Recently, while browsing old photos, I found a letter from the monastery times, a shy love letter that was written to me by a priest, when I was twelve years old. And he had enclosed a photo of himself. Back then I didn’t find it as amazing as I find it today. I boasted to my mother that a priest was so familiar with me and I showed her the photo. She had no suspicions. And when the intrusive priest invited me to the monastery during the holidays, I went there.

I understand that society cannot give pedophiles a free pass. But I also know that they are tender, caring, loving, and far less selfish than you might think. They wouldn’t have to be like that at all because there are children who get involved with curiosity. I was certainly being exploited by these adults, but I also felt taken seriously. We weren’t just doing sexual stuff. One of the three wrote poems. I have still memorized one of his poems to this day. And once we talked about the topic of a school essay that I had to write. The next time we met, he handed me a typewritten sheet on which he had put down his thoughts about the subject. These were the thoughs of an adult. I incorporated them into my school essay and suddenly they became my thoughts. They took me further. The man later married and had children. From my first partner, the one who was later transferred to another monastery, I can almost certainly say that he would not have been able to marry and have a family.

After I had recently reported on my monastery experiences in the course of abuse discussions on Austrian television, I received an email in which a woman told me that a relative of her, a teacher, had just killed herself. He was (rightly) accused of indecently touching a student.
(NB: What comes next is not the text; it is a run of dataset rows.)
Lemma well_formed_getitem df k s :
  well_formed df -> DF.getitem df k = Ok s -> length s = nrows df.
Proof.
  unfold well_formed, DF.getitem, DF.labelled. intros Hwf.
  destruct (filter _ (columns df)) as [|c [|? ?]] eqn:E; simpl; try done.
  intros [= <-]. rewrite Forall_forall in Hwf. apply Hwf.
  eapply (list_elem_of_filter (fun c => c.1 = k)). rewrite E. by left.
Qed.

Lemma well_formed_prepared df :
  well_formed df -> well_formed (DF.ffill (DF.bfill (DF.lower_columns df))).
Proof.
  unfold well_formed, DF.ffill, DF.bfill, DF.map_columns, DF.lower_columns; simpl.
  intros Hwf. rewrite <- !list_fmap_compose. apply Forall_fmap.
  eapply Forall_impl; [exact Hwf|]. intros c Hc. simpl.
  unfold S.ffill. by rewrite length_ffill_from, length_bfill.
Qed.

Lemma getitem_setitem_new df k k' s :
  DF.getitem df k = Raise (KeyError k') -> DF.getitem (DF.setitem df k s) k = Ok s.
Proof.
  unfold DF.getitem, DF.setitem, DF.labelled; simpl.
  destruct (filter _ (columns df)) as [|c [|? ?]] eqn:E; simpl; try done.
  intros _. rewrite filter_app, E. simpl.
  by rewrite filter_cons_True.
Qed.

Lemma last_sample_getitem df k s :
  nrows df <> 0%nat -> DF.getitem df k = Ok s -> length s = nrows df ->
  exists v, last_sample df k = Some v.
Proof.
  intros Hn Hs Hlen. unfold last_sample, cell.
  destruct (Nat.eqb_spec (nrows df) 0); [done|]. rewrite Hs.
  apply lookup_lt_is_Some. lia.
Qed.

End WellFormed.

(** ** Recommendation of a processed trip *)

Section Totality.

Context `{Sklearn}.

Implicit Types (df : DataFrame) (k : string) (s : list float64).

Lemma well_formed_setitem df k s :
  well_formed df -> length s = nrows df -> well_formed (DF.setitem df k s).
Proof.
  unfold well_formed, DF.setitem. intros Hwf Hs. simpl.
  destruct (DF.labelled k df).
  - apply Forall_app; split; [done|]. by apply Forall_singleton.
  - unfold DF.replace_label. apply Forall_fmap.
    eapply Forall_impl; [exact Hwf|]. intros c Hc. simpl. by case_decide.
Qed.
(** Step 2: two cut points per edge. *)
Lemma truncate_cut_loop_ok junk tmp t out :
  tables_ok tmp -> length tmp.(v) = 200%nat ->
  Forall (fun ed => 0 <= ed.(a) < 200 /\ 0 <= ed.(b) < 200)
    (take (Z.to_nat tmp.(E)) tmp.(e)) ->
  2 * tmp.(E) <= 200 ->
  laid_out out ->
  exists out1 cutA cutB,
    for_range 0 tmp.(E) (truncate_cut_edge tmp t)
      (set_V 0 out, fresh junk POLY_MAX_E, fresh junk POLY_MAX_E)
    = Some (out1, cutA, cutB) /\
    out1.(V) = 2 * tmp.(E) /\ laid_out out1 /\
    length cutA = 300%nat /\ length cutB = 300%nat.
Proof.
  intros (Hle & _ & HE) Hlv Hends H2E Hout.
  loop_inv (fun (i : Z) (s : Polyhedron * list Z * list Z) =>
    (fst (fst s)).(V) = 2 * i /\ laid_out (fst (fst s)) /\
    length (snd (fst s)) = 300%nat /\ length (snd s) = 300%nat).
  - lia.
  - cbn [fst snd]. split; [reflexivity|]. split; [exact Hout|].
    pose proof (length_fresh junk POLY_MAX_E ltac:(unfold POLY_MAX_E; lia)).
    unfold POLY_MAX_E in *. split; lia.
  - intros i [[o cA] cB] Hi (HV & Hlo & HcA & HcB). cbn [fst snd] in *.
    destruct o as [oV ov oF ofv ofc oE oe oe2f].
    destruct Hlo as (Hov & Hofv & Hof & Horows & Hoe). cbn in HV, Hov, Hofv, Hof, Horows, Hoe.
    subst oV. unfold truncate_cut_edge.
    destruct (load_ok tmp.(e) i) as [ed Hed]; [lia|]. rewrite Hed.
    cbn [mbind option_bind].
    assert (Hin : ed ∈ take (Z.to_nat tmp.(E)) tmp.(e)).
    { apply elem_of_take_load; [lia|]. exists i. split; [lia|assumption]. }
    rewrite list.Forall_forall in Hends. destruct (Hends ed Hin) as (Ha & Hb).
    unfold u8. rewrite (Z.mod_small (a ed)), (Z.mod_small (b ed)) by lia.
    destruct (load_ok tmp.(v) (a ed)) as [pa Hpa]; [lia|]. rewrite Hpa.
    destruct (load_ok tmp.(v) (b ed)) as [pb Hpb]; [lia|]. rewrite Hpb.
    cbn [mbind option_bind set_V set_v V v F fv f E e e2f].
    rewrite (Z.mod_small (2 * i + 1)) by lia.
    rewrite (store_ok ov) by lia. cbn [mbind option_bind].
    rewrite (store_ok cA) by lia. cbn [mbind option_bind].
    rewrite (store_ok (<[_ := _]> ov)) by (rewrite length_insert; lia).
    cbn [mbind option_bind].
    rewrite (store_ok cB) by lia. cbn [mbind option_bind].
    eexists. split; [reflexivity|]. cbn [fst snd V v fv f e].
    rewrite (Z.mod_small (2 * i + 1 + 1)) by lia.
    split; [cbn; lia|]. split.
    + unfold laid_out. cbn. rewrite !length_insert. repeat split; assumption.
    + rewrite !length_insert. split; assumption.
  - destruct r as [[o cA] cB]. cbn [fst snd] in Hinv.
    destruct Hinv as (HV & Hlo & HcA & HcB).
    exists o, cA, cB. auto.
Qed.

Lemma poly_find_edge_range p v0 v1 :
  tables_ok p ->
  exists eidx, poly_find_edge p v0 v1 = Some eidx /\ 0 <= eidx < 256.
Proof.
  intros (Hle & _ & HE). rewrite poly_find_edge_canonical.
  destruct (find_edge_loop_spec p (Z.min v0 v1) (Z.max v0 v1)) as (r & Hr & Hcase).
  { unfold POLY_MAX_E. lia. }
  { assumption. }
  exists r. split; [assumption|]. destruct Hcase as [(-> & _)|(? & _)]; lia.
Qed.

Lemma cut_near_ok tmp cutA cutB vi eidx :
  length tmp.(e) = 300%nat -> length cutA = 300%nat -> length cutB = 300%nat ->
  0 <= eidx < 300 ->
  exists x, cut_near tmp cutA cutB vi eidx = Some x.
Proof.
  intros He HA HB Hi. unfold cut_near.
  destruct (load_ok tmp.(e) eidx) as [ed Hed]; [lia|]. rewrite Hed.
  cbn [mbind option_bind].
  destruct (vi =? a ed); apply load_ok; lia.
Qed.

(** Writing corner [i] of the face under construction. *)
Lemma write_corner_ok (q : Polyhedron) i x :
  laid_out q -> 0 <= q.(F) < 120 -> 0 <= i < 10 ->
  exists f',
    store2 q.(f) q.(F) i x = Some f' /\
    laid_out (set_f f' q).
Proof.
  intros (Hv & Hfv & Hf & Hrows & He) HF Hi.
  destruct (store2_ok q.(f) q.(F) i x Hf Hrows HF Hi) as (f' & Hst & Hl & Hr).
  exists f'. split; [assumption|]. repeat split; assumption.
Qed.

(** Step 3a, one face. *)
Lemma truncate_face_ok tmp cutA cutB fi o :
  faces_fit tmp -> tables_ok tmp ->
  length cutA = 300%nat -> length cutB = 300%nat ->
  0 <= fi < tmp.(F) ->
  laid_out o -> o.(F) = fi -> sizes_ok o ->
  exists o',
    truncate_face tmp cutA cutB fi o = Some o' /\
    o'.(V) = o.(V) /\ o'.(F) = fi + 1 /\ laid_out o' /\ sizes_ok o'.
Proof.
  intros Hfit Hok HA HB Hfi Hlo HoF Hsz.
  pose proof Hfit as (Hlfv & Hlf & Hrows & HF & Hfv).
  pose proof Hok as (Hle & _ & HE).
  pose proof Hlo as (Hov & Hofv & Hof & Horows & Hoe).
  specialize (Hfv fi Hfi). unfold truncate_face.
  rewrite (load_total tmp.(fv) fi) by lia. cbn [mbind option_bind].
  set (n := tmp.(fv) !!! Z.to_nat fi) in *.
  rewrite store_ok by lia. cbn [mbind option_bind].
  set (o1 := set_fv _ o).
  loop_inv (fun (_ : Z) (q : Polyhedron) =>
    q.(V) = o.(V) /\ q.(F) = fi /\ q.(fv) = o1.(fv) /\ laid_out q).
  - lia.
  - split; [reflexivity|]. split; [exact HoF|]. split; [reflexivity|].
    unfold laid_out, o1. cbn. rewrite length_insert. repeat split; assumption.
  - intros i q Hi (HqV & HqF & Hqfv & Hqlo).
    assert (Hmod : 0 <= (i + 1) mod n < n) by (apply Z.mod_pos_bound; lia).
    rewrite (load2_corner tmp fi i), (load2_corner tmp fi ((i + 1) mod n))
      by (assumption || lia).
    cbn [mbind option_bind].
    match goal with |- context [poly_find_edge tmp ?x ?y] =>
      destruct (poly_find_edge_range tmp x y Hok) as (eidx & Hfe & Heidx) end.
    rewrite Hfe. cbn [mbind option_bind].
    destruct (cut_near_ok tmp cutA cutB (corner tmp fi i) eidx Hle HA HB
                ltac:(lia)) as (x & Hx).
    rewrite Hx. cbn [mbind option_bind].
    destruct (write_corner_ok q i x Hqlo ltac:(lia) ltac:(lia)) as (f' & Hst & Hlo').
    rewrite Hst. cbn [mbind option_bind].
    eexists. split; [reflexivity|]. repeat split; assumption || apply Hlo'.
  - destruct Hinv as (HrV & HrF & Hrfv & Hrlo). cbn [mbind option_bind].
    eexists. split; [reflexivity|].
    unfold u8. rewrite HrF, Z.mod_small by lia.
    split; [exact HrV|]. split; [reflexivity|]. split.
    + destruct Hrlo as (?&?&?&?&?). repeat split; assumption.
    + intros g Hg. cbn [F fv set_F] in *. rewrite Hrfv. unfold o1. cbn [fv set_fv].
      rewrite HoF. destruct (Z.eq_dec g fi) as [->|Hne].
      * rewrite list_lookup_total_insert_eq by lia. exact Hfv.
      * rewrite list_lookup_total_insert_ne by lia. apply Hsz. lia.
Qed.

(** Step 3a, all faces. *)
Lemma truncate_faces_ok tmp cutA cutB o :
  faces_fit tmp -> tables_ok tmp ->
  length cutA = 300%nat -> length cutB = 300%nat ->
  laid_out o ->
  exists o',
    for_range 0 tmp.(F) (truncate_face tmp cutA cutB) (set_F 0 o) = Some o' /\
    o'.(V) = o.(V) /\ o'.(F) = tmp.(F) /\ laid_out o' /\ sizes_ok o'.
Proof.
  intros Hfit Hok HA HB Hlo. pose proof Hfit as (_ & _ & _ & HF & _).
  loop_inv (fun (fi : Z) (q : Polyhedron) =>
    q.(V) = o.(V) /\ q.(F) = fi /\ laid_out q /\ sizes_ok q).
  - lia.
  - split; [reflexivity|]. split; [reflexivity|]. split.
    + destruct Hlo as (?&?&?&?&?). repeat split; assumption.
    + intros g Hg. cbn in Hg. lia.
  - intros fi q Hfi (HqV & HqF & Hqlo & Hqsz).
    destruct (truncate_face_ok tmp cutA cutB fi q Hfit Hok HA HB Hfi Hqlo HqF Hqsz)
      as (q' & Hrun & HV' & HF' & Hlo' & Hsz').
    exists q'. split; [assumption|]. split; [congruence|]. auto.
  - exists r. split; [reflexivity|]. destruct Hinv as (?&?&?&?). auto.
Qed.

(** How many of the first [n] edges end in [vi]. *)
Lemma touching_take_S (l : list Edge) vi n ed :
  l !! n = Some ed ->
  length (List.filter (touches vi) (take (Datatypes.S n) l))
  = (length (List.filter (touches vi) (take n l))
     + if touches vi ed then 1 else 0)%nat.
Proof.
  intros H. rewrite (take_S_r _ _ _ H), List.filter_app, length_app. cbn.
  destruct (touches vi ed); reflexivity.
Qed.

Lemma touching_take_le (l : list Edge) vi n m :
  (n <= m)%nat ->
  (length (List.filter (touches vi) (take n l))
   <= length (List.filter (touches vi) (take m l)))%nat.
Proof.
  intros Hnm. replace m with (n + (m - n))%nat by lia.
  rewrite <- take_take_drop, List.filter_app, length_app. lia.
Qed.

(** The edges around one vertex: [cnt] is its valence, and the first
    [cnt] cells of [inc] hold edge indices. *)
Lemma incident_edges_ok junk tmp vi :
  tables_ok tmp -> valence tmp vi <= 10 ->
  exists inc cnt,
    incident_edges junk tmp vi = Some (inc, cnt) /\
    length inc = 10%nat /\ 0 <= cnt <= 10 /\
    forall k, 0 <= k < cnt -> 0 <= inc !!! Z.to_nat k < 300.
Proof.
  intros (Hle & _ & HE) Hval. unfold incident_edges, valence in *.
  loop_inv (fun (ei : Z) (s : list Z * Z) =>
    length (fst s) = 10%nat /\
    snd s = Z.of_nat (length (List.filter (touches vi)
                                (take (Z.to_nat ei) tmp.(e)))) /\
    forall k, 0 <= k < snd s -> 0 <= fst s !!! Z.to_nat k < 300).
  - lia.
  - cbn [fst snd]. split.
    + pose proof (length_fresh junk POLY_MAX_FV ltac:(unfold POLY_MAX_FV; lia)).
      unfold POLY_MAX_FV in *. lia.
    + split; [reflexivity|]. intros k Hk. cbn in Hk. lia.
  - intros ei [inc cnt] Hei (Hlen & Hcnt & Hent). cbn [fst snd] in *.
    destruct (load_ok tmp.(e) ei) as [ed Hed]; [lia|]. rewrite Hed.
    cbn [mbind option_bind].
    assert (Hed' : tmp.(e) !! Z.to_nat ei = Some ed).
    { unfold load in Hed. destruct (0 <=? ei); [assumption|discriminate]. }
    pose proof (touching_take_S tmp.(e) vi (Z.to_nat ei) ed Hed') as HS.
    pose proof (touching_take_le tmp.(e) vi (Datatypes.S (Z.to_nat ei))
                  (Z.to_nat tmp.(E)) ltac:(lia)) as Hmono.
    replace (Z.to_nat (ei + 1)) with (Datatypes.S (Z.to_nat ei)) by lia.
    fold (touches vi ed). destruct (touches vi ed) eqn:Ht.
    + rewrite store_ok by lia. cbn [mbind option_bind].
      eexists. split; [reflexivity|]. cbn [fst snd].
      unfold u8. rewrite (Z.mod_small ei), (Z.mod_small (cnt + 1)) by lia.
      split; [now rewrite length_insert|]. split; [lia|].
      intros k Hk. destruct (Z.eq_dec k cnt) as [->|Hne].
      * rewrite list_lookup_total_insert_eq by lia. lia.
      * rewrite list_lookup_total_insert_ne by lia. apply Hent. lia.
    + eexists. split; [reflexivity|]. cbn [fst snd].
      split; [assumption|]. split; [lia|]. assumption.
  - destruct r as [inc cnt]. cbn [fst snd] in Hinv.
    destruct Hinv as (Hlen & Hcnt & Hent).
    exists inc, cnt. split; [reflexivity|]. split; [assumption|].
    split; [lia|]. assumption.
Qed.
Let’s just take care that we don’t stage a witch hunt now. No question, the children must be protected. And the victims have a right to be heard. But what do we do with the perpetrators? It makes good sense that there are statutes of limitations in the law. There once was a legal understanding for this. The main focus cannot be on perpetrators whose crimes have expired. All people should have a chance to learn how their behavior can stay within the legal framework. And when they have learned it, they have put in more effort than some who now play the morally indignant, although they do not even know the traps of such a disposition.

The main aim of the current discussion of pedophilia and pedosexuality must be to uncover current cases and prevent future ones. Dealing with history is important for the victims. They have an unlimited claim to it. But society? After all, the topic touches the most intimate areas of people. Of victims and perpetrators. No matter what this area is like, it is protected by our social constitution. I don’t want to see these people put in the pillory.

The best way to protect children is to help pedophiles cope with their socially unintegrable tendency in a way that does not affect criminal law. But the current criminalization campaign is going in a completely different direction and is therefore not helpful. It must be possible to offer a form of help to a person who obviously cannot manage his behavior on his own. In a way which does not immediately deny him human rights.

Media-aggravated politicians come up with suggestions on how to tighten criminal law and how to remove limitation periods. If we equate pedophiles with child molesters and sex offenders, we have a bigger media spectacle, but we lose all standards for sensible measures. In my legally untrained eyes, these are different paragraphs.